No. Mysticism and egocentricity are not mutually exclusive. I believe
a person never gets past taking himself seriously, even as a mystic.
Because in doing mysticism, he is interested in the fact that HE is
doing mysticism. There is this gap between taking-oneself-
exaggeratedly-seriously and the serenity of relativising oneself,
putting oneself into perspective.
When one says: I'm not important, then one also says: I'm not
important for others. What becomes of love?
Of course, love involves a mutual understanding that people find each
other important. I just believe that at one point this moment becomes
independent.
Nevertheless it seems to me that overcoming the fear of death requires
no longer having any passions.
Yes.
That seems like a price to pay.
Look, those are only opposites within a framework of tension. Take the
case of vanity. It's something we would all find funny, because it's
an exaggeration of one's own importance.
Are you vain?
We're all egocentric. But some are more reflective than others. And
the vain are particularly unreflective.
May one be happy about one's successes?
Good question. I'd say yes - as long as you don't overdo it.
Which of your successes pleased you most?
When I took up my first post as professor in Heidelberg, I let out a
deep sigh of relief. In the years beforehand, all those years as an
assistant at T?bingen, I didn't believe in myself. I read job
vacancies in the papers but I never found anything I felt I could do.
I had no faith in myself as a philosopher. I had a sense of
inferiority - that's true of a lot of haughty people.
You were haughty?
Basically I'd always had a high idea of myself. Gradually I gained
self-confidence, but I still consider myself far too dependent on how
people react to my lectures. That depresses me. And my lectures in
Germany were always well-received, as opposed to in the Anglo-Saxon
countries.
Where does the difference lie?
Here there's a lot of bragging in universities. In England and the
USA, people have a different way of addressing you, particularly with
me, because my style of thinking is rather Anglo-Saxon. Many German
colleagues have it easier in America because there people think, oh,
that's some German profundity that's so profound that it can't be
understood anyway.
So nowadays good philosophy is only done in England and the USA?

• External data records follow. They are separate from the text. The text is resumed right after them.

(** X8: in a pipeline just finalized whose first inbound context is an
    inbound link of type [R], the five inbound functions each make exactly
    one call, on that context, and change nothing else; likewise [write]
    and [close] on the last outbound context when it is an outbound link of
    type [W]. *)
Theorem dispatch_enters_at_the_ends (R W : Ty) (this : Ptr) (ops : list Op)
    (msg e : nat) :
  let s := finalize R W (run R W this ops new) in
  (forall c0 c (HR : enabled R),
     head (inCtxs_ (self s)) = Some c0 -> heap s !! c0 = Some c ->
     inboundLinkType (handlerType c) = R ->
     read R HR msg s = Returns tt (emit [link_read c0 msg] s) /\
     readEOF R HR s = Returns tt (emit [link_readEOF c0] s) /\
     readException R HR e s = Returns tt (emit [link_readException c0 e] s) /\
     transportActive R HR s = Returns tt (emit [link_transportActive c0] s) /\
     transportInactive R HR s = Returns tt (emit [link_transportInactive c0] s)) /\
  (forall cn c (HW : enabled W),
     last (outCtxs_ (self s)) = Some cn -> heap s !! cn = Some c ->
     outboundLinkType (handlerType c) = W ->
     write W HW msg s = Returns tt (emit [link_write cn msg] s) /\
     close W HW s = Returns tt (emit [link_close cn] s)).
Proof.
  intros s.
  pose proof (wf_run R W this ops new wf_new) as Hwf.
  destruct (finalized_entries R W _ Hwf) as [Hf Hb]. fold s in Hf, Hb.
  split.
  - intros c0 c HR Hh Hc HT.
    assert (front_ (self s) = Some c0) as Hfront.
    { rewrite Hf, Hh. simpl. unfold dynamic_cast_InboundLink. rewrite Hc.
      rewrite (finalized_inbound_dir R W _ c0 c Hwf); [|by apply head_Some_elem_of|done].
      by rewrite bool_decide_true. }
    unfold read, readEOF, readException, transportActive, transportInactive.
    rewrite Hfront. repeat split.
  - intros cn c HW Hl Hc HT.
    assert (back_ (self s) = Some cn) as Hback.
    { rewrite Hb, Hl. simpl. unfold dynamic_cast_OutboundLink. rewrite Hc.
      rewrite (finalized_outbound_dir R W _ cn c Hwf); [|by apply last_Some_elem_of|done].
      by rewrite bool_decide_true. }
    unfold write, close. rewrite Hback. repeat split.
Qed.
(** [websocketHeaders]: the request headers without those the gorilla
    websocket library sets on its own. *)
Definition websocketHeaders {Net} (req : Request.t) : M Net (option loc) :=
wsHeaders ← make_Header;
h ← read_Header (Request.Header req);
range_Header h (λ key val, Header_store wsHeaders key val);;
range_slice stripWebsocketHeaders (λ header, Header_Del wsHeaders header);;
Header_Set wsHeaders "Host" (Request.Host req);;
mret wsHeaders.

(** [NewResponseHeader] returns headers needed to return to origin for
    completing handshake. *)
Definition NewResponseHeader {Net} (req : Request.t) : M Net (option loc) :=
header ← make_Header;
Header_Add header "Connection" "Upgrade";;
key ← generateAcceptKey req;
Header_Add header "Sec-Websocket-Accept" key;;
Header_Add header "Upgrade" "websocket";;
mret header.

(** [ClientConnect] creates a WebSocket client connection for provided
    request. *)
Definition ClientConnect `{External} (req : Request.t) (dialler : option Dialer) :
  M Net (option Conn * option Response.t * option Err) :=
reqURL ← load_URL (Request.URL req);
store_Scheme (Request.URL req) (ChangeRequestScheme reqURL);;
wsHeaders ← websocketHeaders req;
let dialler := match dialler with Some d => d | None => defaultDialer end in
reqURL ← load_URL (Request.URL req);
'(conn, response, err) ← Dialer_Dial dialler (URL_String reqURL) wsHeaders;
match err with
| Some e => mret (None, response, Some e)
| None =>
    key ← generateAcceptKey req;
    match response with
    | Some r => Header_Set (Response.Header r) "Sec-WebSocket-Accept" key
    | None => panic
    end;;
    mret (conn, response, None)
end.


(** ** Stream: the caller and its two copying goroutines *)

(** How the reads of a stream end once its pending data is consumed: at
    end of stream, with an error, or never (the peer stays silent and
    open, [Read] blocks for good). *)
Inductive ending (E : Type) := EOF | ReadError (e : E) | Never.
Arguments EOF {E}.
Arguments ReadError {E} _.
Arguments Never {E}.

(** An [io.ReadWriter]: the chunks its next [Read]s return and how they
    end, the bytes written to it, and, when its [Write] is going to fail,
    after how many further writes and with which error. *)
Record ReadWriter (E : Type) := mkRW {
  incoming : list (list Z);
  closing : ending E;
  written : list Z;
  wfail : option (nat * E)
}.
Arguments mkRW {E} _ _ _ _.
Arguments incoming {E} _.
Arguments closing {E} _.
Arguments written {E} _.
Arguments wfail {E} _.

(** What one turn of the loop of [io.Copy] does. *)
Inductive copied (E : Type) := Continue | Return_ (err : option E) | Blocked.
Arguments Continue {E}.
Arguments Return_ {E} _.
Arguments Blocked {E}.

(** [dst.Write(chunk)] *)
Definition Write_ {E} (dst : ReadWriter E) (chunk : list Z) : ReadWriter E * option E :=
match wfail dst with
| Some (O, e) => (dst, Some e)
| Some (S n, e) =>
    (mkRW (incoming dst) (closing dst) (written dst ++ chunk) (Some (n, e)), None)
| None => (mkRW (incoming dst) (closing dst) (written dst ++ chunk) None, None)
end.

(** One turn of [io.Copy(dst, src)]: a [Read] from [src], then the
    [Write] of what was read to [dst]; the copy returns [nil] at end of
    stream and the error of a failed read or write. *)
Definition copy_turn {E} (dst src : ReadWriter E) : ReadWriter E * ReadWriter E * copied E :=
match incoming src with
| chunk :: rest =>
    let src' := mkRW rest (closing src) (written src) (wfail src) in
    match Write_ dst chunk with
    | (dst', None) => (dst', src', Continue)
    | (dst', Some ew) => (dst', src', Return_ (Some ew))
    end
| [] =>
    match closing src with
    | EOF => (dst, src, Return_ None)
    | ReadError er => (dst, src, Return_ (Some er))
    | Never => (dst, src, Blocked)
    end
end.

(** Where a copying goroutine stands: not started, inside [io.Copy],
    at [if err != nil], at [proxyDone <- struct{}{}], finished. *)
Inductive gpc (E : Type) := GIdle | GCopy | GCheck (err : option E) | GSend | GDone.
Arguments GIdle {E}.
Arguments GCopy {E}.
Arguments GCheck {E} _.
Arguments GSend {E}.
Arguments GDone {E}.

(** Where the caller stands: at the first [go], at the second [go], at
    [<-proxyDone], returned. *)
Inductive mpc := MGo1 | MGo2 | MRecv | MRet.

(** The three threads of a call of [Stream]: the caller, the goroutine
    running [io.Copy(conn, backendConn)] and the one running
    [io.Copy(backendConn, conn)]. *)
Inductive tid := Caller | ToConn | ToBackend.

(** The state of a call: the three program points, the number of signals
    buffered in [proxyDone], the two streams and what was logged. *)
Record config (E : Type) := mkConfig {
  caller : mpc;
  toConn : gpc E;
  toBackend : gpc E;
  proxyDone : nat;
  conn : ReadWriter E;
  backendConn : ReadWriter E;
  log : list (string * E)
}.
Arguments mkConfig {E} _ _ _ _ _ _ _.
Arguments caller {E} _.
Arguments toConn {E} _.
Arguments toBackend {E} _.
Arguments proxyDone {E} _.
Arguments conn {E} _.
Arguments backendConn {E} _.
Arguments log {E} _.

(** [make(chan struct{}, 2)] *)
Definition proxyDone_cap : nat := 2.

No. I believe that German academics are more aware of what the big
questions are. But on the other hand they pay less attention to
methodology and very little to discipline in discussion. After a
lecture in Germany, a lot of people will stand up and go on about one
thing or other, without referring to what the speaker has just said.
German audiences tend to see themselves as panel members.
What's your relationship to J?rgen Habermas like? You've known each
other a long time.
That's too complicated a question.
May I put it differently? Habermas too is discovering religion.
But very differently. He himself has no need for religion, he says so
himself. Just what interests him in religion I don't exactly know. But
in any case it's not what interests me. I've certainly got a need for
belief. He's interested in the moral components of religious
tradition, not religion as such.
Your most recent book seems paradoxical. With its strong reference to
death it seems like a farewell - and a new beginning.
What gives you the impression of a new beginning?
Your attempt to give new answers to the question: what is philosophy?
What's your method? Is there a general question that can bundle
together the individual disciplines within philosophy?
I say in the foreword that what I've said until now on certain topics
seems to me very insufficient. I'd already said my previous book would
be my last. Then I wrote these essays, which appeared in March. Now
however, I really do think it's my last book.
Because you're content with yourself?
No, but I have the feeling that for me the time for philosophising is
over.
Your desk looks very tidy. All that's on it is an old typewriter.
I can only think when sitting at the typewriter. I've got small sheets
of paper, half the size of a normal page. The page number is on the
right, the date on the left. I order them chronologically. There's a
pile of almost two thousand manuscript pages.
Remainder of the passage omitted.